26 octobre 1982: Il était une tragédie...

Vendredi 26 octobre 1982. 7eme journée de première division dans une Algérie mondialiste qui vibre plus que jamais pour le football. Et quelle journée?! Le Milaha Hussein Dey d'un certain Rabah Madjer recevait pas moins que le Mouloudia Pétroliers d'Alger au stade vieillissant et mal entretenu du vélodrome d'Alger dans une affiche explosive. En effet, quelques semaines plus tôt, lors du mercato d'été, le Mouloudia d'Alger séduit par la performance du meneur de jeu du MAHD a tenté de s'attacher les services de ce dernier mais le Milaha fera pression sur son joueur et mettra un terme à la transaction. Une rivalité nait alors entre les deux clubs qui comptaient bien régler leurs comptes durant ce derby.

Dès lors, le stade s'avèrera trop exigu pour les stars qui allaient fouler la pelouse et leurs milliers de fans qui devaient s'entasser dans les gradins. D'autant plus qu'une autre rencontre était programmée en ce même lieu quelques heures plus tôt. Un certain OM Ruisseau recevait dans son fief la JS Djidjel. Deux équipes qui comptent elles aussi des milliers de fans dans les quartiers environants du stade. 

14h, sortie des mosquées en ce jour saint. Tout Alger accourait alors vers le Ruisseau. Il s'agissait pour les supporteurs de ne surtout pas rater le derby de la saison. Mais sur place, une mauvaise surprise attendait les fans des deux équipes. Le stade était déjà bandé et ses portes sont restées fermées. En effet, les supporteurs de la JSD comme ceux de l'OMR alléchés par l'affiche suivante, ont refusé de quitter les lieux et préféré squatter les tribunes. Pas de place donc pour ceux du MPA comme pour ceux du MAHD hormis quelques privéligiés qui ont pu s'entasser tant bien que mal côte à côte. 

Dehors, c'est la cohue générale. Devant la désorganisation totale des responsables du stade, les fans ont décidé d'agir. La décision est vite prise, que les portes leurs soient fermées au nez ne les empêchera pas d'accéder au stade et assister à l'affiche de cette phase aller. Les supporteurs décident alors d'enjamber le mur de l'enceinte et font irruption dans un stade déjà comble. Les places se faisant rares, les derniers arrivés, et devant le manque flagrant de services de sécurité, montent sur la toiture jamais entretenue, notamment celle du virage sud, du temple sportif. Une décision qui s'avèrera fatale. 

Tous ce beau monde n'attendait bien sûr qu'une seule chose: l'entrée sur la pelouse de Rabah Madjer. Les uns pour l'applaudir, les autres pour lui crier leur désarroi et colère. A l'époque, un speaker annonçait l'entrée des joueurs sur le terrain.
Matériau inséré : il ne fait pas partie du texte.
(* ===== verification/SessionOrchestrator.v ===== *)
(** * The orchestrator fold loop ([crates/tjuaeui-session/src/backend/orchestrator.rs])

    [Orchestrator] holds what the struct's fields hold: the envelopes and
    snapshots broadcast so far (in the order sent), the lowered-event queue and
    the two caches [latest] and [last_terminal].  [Lanes] holds the two locals
    of [run], one FSM and one background roster per session.  [fold_one] is
    the method of that name; [run_step] is the loop of [run] (the lowered queue
    first) together with the calls of [send] and [cancel] that feed it. *)

From S2P Require Import Prelude SessionEvent SessionState SessionReducer.

(** ** Data of [backend/types.rs] *)

Record SessionEnvelope (Value : Type) : Type := mkSessionEnvelope {
  env_session_id : string;
  env_turn_gen : N;
  env_event : SessionEvent Value;
}.
Arguments mkSessionEnvelope {Value}.
Arguments env_session_id {Value}.
Arguments env_turn_gen {Value}.
Arguments env_event {Value}.

Module TransitionReason.
Inductive t : Type :=
| Started
| Completed (stop_reason : StopReason.t)
| Errored (reason : ErrorReason.t)
| Cancelled (reason : CancelReason.t)
| PermissionRequested (kind : PermissionKind.t)
| PermissionResolved.
End TransitionReason.

Record StateSnapshot : Type := mkStateSnapshot {
  snap_session_id : string;
  snap_state : SessionState;
  snap_can_send : bool;
  snap_has_activity : bool;
  snap_can_queue : bool;
  snap_can_cancel : bool;
  snap_turn_gen : N;
  snap_last_reason : option TransitionReason.t;
}.

Module Admission.
Inductive t : Type := Started | Queued | NoTurn.
End Admission.

Record CommandReceipt : Type := mkCommandReceipt {
  accepted : bool;
  admission : Admission.t;
  receipt_turn_gen : N;
}.

Module BackendError.
Inductive t : Type :=
| CommandNotSupported (command : string)
| Transport (message : string)
| WorkspaceUnavailable (path : string)
| SessionNotFound (session_id : string)
| SetupRejected (message : string)
| HandshakeTimeout (message : string).
End BackendError.

(** ** State *)

Record Orchestrator (Value : Type) : Type := mkOrchestrator {
  event_tx : list (SessionEnvelope Value);
  state_tx : list StateSnapshot;
  lowered : list (SessionEnvelope Value);
  latest : gmap string StateSnapshot;
  last_terminal : gmap string (N * TransitionReason.t);
}.
Arguments mkOrchestrator {Value}.
Arguments event_tx {Value}.
Arguments state_tx {Value}.
Arguments lowered {Value}.
Arguments latest {Value}.
Arguments last_terminal {Value}.

Record Lanes : Type := mkLanes {
  fsms : gmap string SessionState;
  rosters : gmap string Roster;
}.

Section Fold.
Context {Value : Type}.

Definition new_orchestrator : Orchestrator Value := mkOrchestrator [] [] [] ∅ ∅.
Definition new_lanes : Lanes := mkLanes ∅ ∅.

(** The [HashMap::entry(..).or_insert(SessionState::Idle)] and
    [entry(..).or_default()] of the loop. *)
Definition lane_state (lanes : Lanes) (sid : string) : SessionState :=
  default Idle (fsms lanes !! sid).
Definition lane_roster (lanes : Lanes) (sid : string) : Roster :=
  default ∅ (rosters lanes !! sid).

Definition send_event (env : SessionEnvelope Value) (o : Orchestrator Value) : Orchestrator Value :=
  mkOrchestrator (event_tx o ++ [env]) (state_tx o) (lowered o) (latest o) (last_terminal o).
Definition send_state (snap : StateSnapshot) (o : Orchestrator Value) : Orchestrator Value :=
  mkOrchestrator (event_tx o) (state_tx o ++ [snap]) (lowered o) (latest o) (last_terminal o).
Definition send_lowered (env : SessionEnvelope Value) (o : Orchestrator Value) : Orchestrator Value :=
  mkOrchestrator (event_tx o) (state_tx o) (lowered o ++ [env]) (latest o) (last_terminal o).
Definition set_lowered (l : list (SessionEnvelope Value)) (o : Orchestrator Value) : Orchestrator Value :=
  mkOrchestrator (event_tx o) (state_tx o) l (latest o) (last_terminal o).
Definition cache_latest (sid : string) (snap : StateSnapshot) (o : Orchestrator Value) :=
  mkOrchestrator (event_tx o) (state_tx o) (lowered o) (<[sid := snap]> (latest o)) (last_terminal o).
Definition cache_terminal (sid : string) (t : N * TransitionReason.t) (o : Orchestrator Value) :=
  mkOrchestrator (event_tx o) (state_tx o) (lowered o) (latest o) (<[sid := t]> (last_terminal o)).

(** ** Helpers of [fold_one] *)

Definition restamp_epoch (env : SessionEnvelope Value) : SessionEnvelope Value :=
  match env_event env with
  | TurnResult is_error status text epoch outcome =>
      if (epoch =? 0)%N
      then mkSessionEnvelope (env_session_id env) (env_turn_gen env)
             (TurnResult is_error status text (env_turn_gen env) outcome)
      else env
  | _ => env
  end.

Definition prune_terminal_subagents_on_boundary (prev next : SessionState) : SessionState :=
  match next with
  | Running c =>
      Running (set_subagents (List.filter (fun s =>
        match sub_status s with
        | SubagentStatus.Completed | SubagentStatus.Errored | SubagentStatus.Shutdown => false
        | _ => true
        end) (subagents c)) c)
  | _ => next
  end.

(** [if x.is_some() { slot.x = x.clone() }] *)
Definition or_keep {A : Type} (new old : option A) : option A :=
  match new with Some _ => new | None => old end.

Definition task_status_of (status : SubagentStatus.t) : WorkflowTaskStatus.t :=
  match status with
  | SubagentStatus.PendingInit | SubagentStatus.Running => WorkflowTaskStatus.Running
  | SubagentStatus.Completed => WorkflowTaskStatus.Completed
  | SubagentStatus.Errored => WorkflowTaskStatus.Failed
  | SubagentStatus.Interrupted | SubagentStatus.Shutdown => WorkflowTaskStatus.Stopped
  end.

Definition update_roster (roster : Roster) (event : SessionEvent Value) : Roster :=
  match event with
  | SubagentDetail ref _ label loop_state model tokens tool_calls last_tool_name =>
      let slot := default
        (mkWorkflowAgentState ref WorkflowTaskStatus.Running false None None None None None None None)
        (roster !! ref) in
      <[ref := mkWorkflowAgentState (ref_id slot) (task_status slot) (has_lifecycle slot)
                 (retain slot) (or_keep label (wf_label slot)) (or_keep loop_state (wf_state slot))
                 (or_keep model (wf_model slot)) (or_keep last_tool_name (wf_last_tool_name slot))
                 (or_keep tokens (wf_tokens slot)) (or_keep tool_calls (wf_tool_calls slot))]> roster
  | SubagentUpdate ref label status _ =>
      let task_status' := task_status_of status in
      match roster !! ref with
      | Some slot =>
          if WorkflowTaskStatus.is_terminal (task_status slot)
             && negb (WorkflowTaskStatus.is_terminal task_status')
          then roster
          else <[ref := mkWorkflowAgentState (ref_id slot) task_status' true (retain slot)
                          (or_keep label (wf_label slot)) (wf_state slot) (wf_model slot)
                          (wf_last_tool_name slot) (wf_tokens slot) (wf_tool_calls slot)]> roster
      | None =>
          <[ref := mkWorkflowAgentState ref task_status' true None label None None None None None]> roster
      end
  | _ => roster
  end.

Definition derive_reason (t : option Transition) (event : SessionEvent Value)
    : option TransitionReason.t :=
  match t with
  | None => None
  | Some t =>
      let reason :=
        match tr_to t with
        | Running _ =>
            match event with
            | TurnStarted _ => TransitionReason.Started
            | PermissionResolved _ _ => TransitionReason.PermissionResolved
            | _ => TransitionReason.Started
            end
        | Idle =>
            match event with
            | Cancel => TransitionReason.Cancelled CancelReason.UserCancel
            | TurnResult _ _ _ _ outcome =>
                match outcome with
                | TurnOutcome.Cancelled reason => TransitionReason.Cancelled reason
                | TurnOutcome.Completed stop_reason => TransitionReason.Completed stop_reason
                | _ => TransitionReason.Completed StopReason.EndTurn
                end
            | _ => TransitionReason.Completed StopReason.EndTurn
            end
        | Error reason => TransitionReason.Errored reason
        | Starting => TransitionReason.Started
        end in
      match event with
      | Permission _ kind _ _ _ =>
          if is_requires_action (tr_to t) && negb (is_requires_action (tr_from t))
          then Some (TransitionReason.PermissionRequested kind)
          else Some reason
      | _ => Some reason
      end
  end.

(** The background roster after an event: cleared when the process is gone. *)
Definition fold_roster (roster : Roster) (event : SessionEvent Value) : Roster :=
  match event with
  | BackendSuspended | Detached _ _ => ∅
  | _ => update_roster roster event
  end.

Definition make_snapshot (sid : string) (state : SessionState) (has_activity : bool)
    (accepts_proactive_input : bool) (turn_gen : N) (last_reason : option TransitionReason.t)
    : StateSnapshot :=
  mkStateSnapshot sid state (can_send_message state) has_activity
    (can_queue_message state accepts_proactive_input) (can_cancel state) turn_gen last_reason.

(** The snapshot push of [fold_one]: cache, sticky terminal, resume-anchor
    self-heal, broadcast, in that order. *)
Definition push_snapshot (env : SessionEnvelope Value) (state : SessionState) (snap : StateSnapshot)
    (o : Orchestrator Value) : Orchestrator Value :=
  let sid := env_session_id env in
  let o := cache_latest sid snap o in
  let o :=
    match state, snap_last_reason snap with
    | Idle, Some reason | Error _, Some reason => cache_terminal sid (env_turn_gen env, reason) o
    | _, _ => o
    end in
  let o :=
    match state with
    | Error reason =>
        if is_unrecoverable_resume_error reason
        then send_event (mkSessionEnvelope sid (env_turn_gen env) (BackendBound None)) o
        else o
    | _ => o
    end in
  send_state snap o.

Definition fold_one (accepts_proactive_input : bool) (st : Orchestrator Value * Lanes)
    (env : SessionEnvelope Value) : Orchestrator Value * Lanes :=
  let '(o, lanes) := st in
  let env := restamp_epoch env in
  let sid := env_session_id env in
  let o := send_event env o in
  let roster := lane_roster lanes sid in
  let bg_before := background_active roster in
  let roster := fold_roster roster (env_event env) in
  let bg_after := background_active roster in
  let prev := lane_state lanes sid in
  let '(next, transitions) := step prev (env_event env) in
  let state := prune_terminal_subagents_on_boundary prev next in
  let lanes := mkLanes (<[sid := state]> (fsms lanes)) (<[sid := roster]> (rosters lanes)) in
  let has_activity := has_foreground_activity state || bg_after in
  let prev_has_activity := has_foreground_activity prev || bg_before in
  let activity_changed := negb (eqb prev_has_activity has_activity) in
  if negb (is_empty transitions) || activity_changed then
    let last_reason := derive_reason (list.last transitions) (env_event env) in
    let snap := make_snapshot sid state has_activity accepts_proactive_input
                  (env_turn_gen env) last_reason in
    (push_snapshot env state snap o, lanes)
  else (o, lanes).

Arguments push_snapshot : simpl never.

(** ** The methods *)

(** [send]: [receipt] is what [backend.dispatch(Command::Send ..)] returned. *)
Definition send (session_id : string) (receipt : Result CommandReceipt BackendError.t)
    (o : Orchestrator Value) : Orchestrator Value * Result CommandReceipt BackendError.t :=
  match receipt with
  | Err e => (o, Err e)
  | Ok receipt =>
      (match admission receipt with
       | Admission.Started =>
           send_lowered (mkSessionEnvelope session_id (receipt_turn_gen receipt)
             (TurnStarted (receipt_turn_gen receipt))) o
       | _ => o
       end, Ok receipt)
  end.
Au fur et à mesure que le nom de Madjer approchait, la tension se faisait sentir plus forte. "Numéro 5, Merezkane. Numéro 6 Mekideche....". Les mouloudéens se mettent alors à taper des pieds dans les tribunes comme, malheureusement, sur les toits fragilisant un peu plus la structure qui supportait à peine le poids de ses locataires du jour. 

La sortie de Madjer fera exploser le stade et sa toiture qui se brisera en deux dans sa partie la plus à l'Est du virage Sud. une pluie de supporteurs et de métal tombait alors sur les fans assis dans ces gradins. Entassés et pris au piège par les barrodages qui entouraient la main courante, beaucoup n'ont pas pu fuir. Résultat: 11 morts et des centaines de blessés dont des dizaines qui en portent toujours les séquelles allant parfois jusqu'au handicap moteur.

La rencontre, annulée, sera rejouée le jeudi 13 janvier 1983 et remportée par le Milaha 1-0.

Une tragédie qui ne se renouvellera jamais dans l'histoire du football algérien et qui engage directement l'incompétence des structures sportives de l'époque à organiser un simple match de championnat. Le stade 20 août sera revêtu plus tard d'une nouvelle toiture mais à quoi bon? Le mal était déjà fait! Nous rendons ici hommage à nos morts. Longue vie au Mouloudia.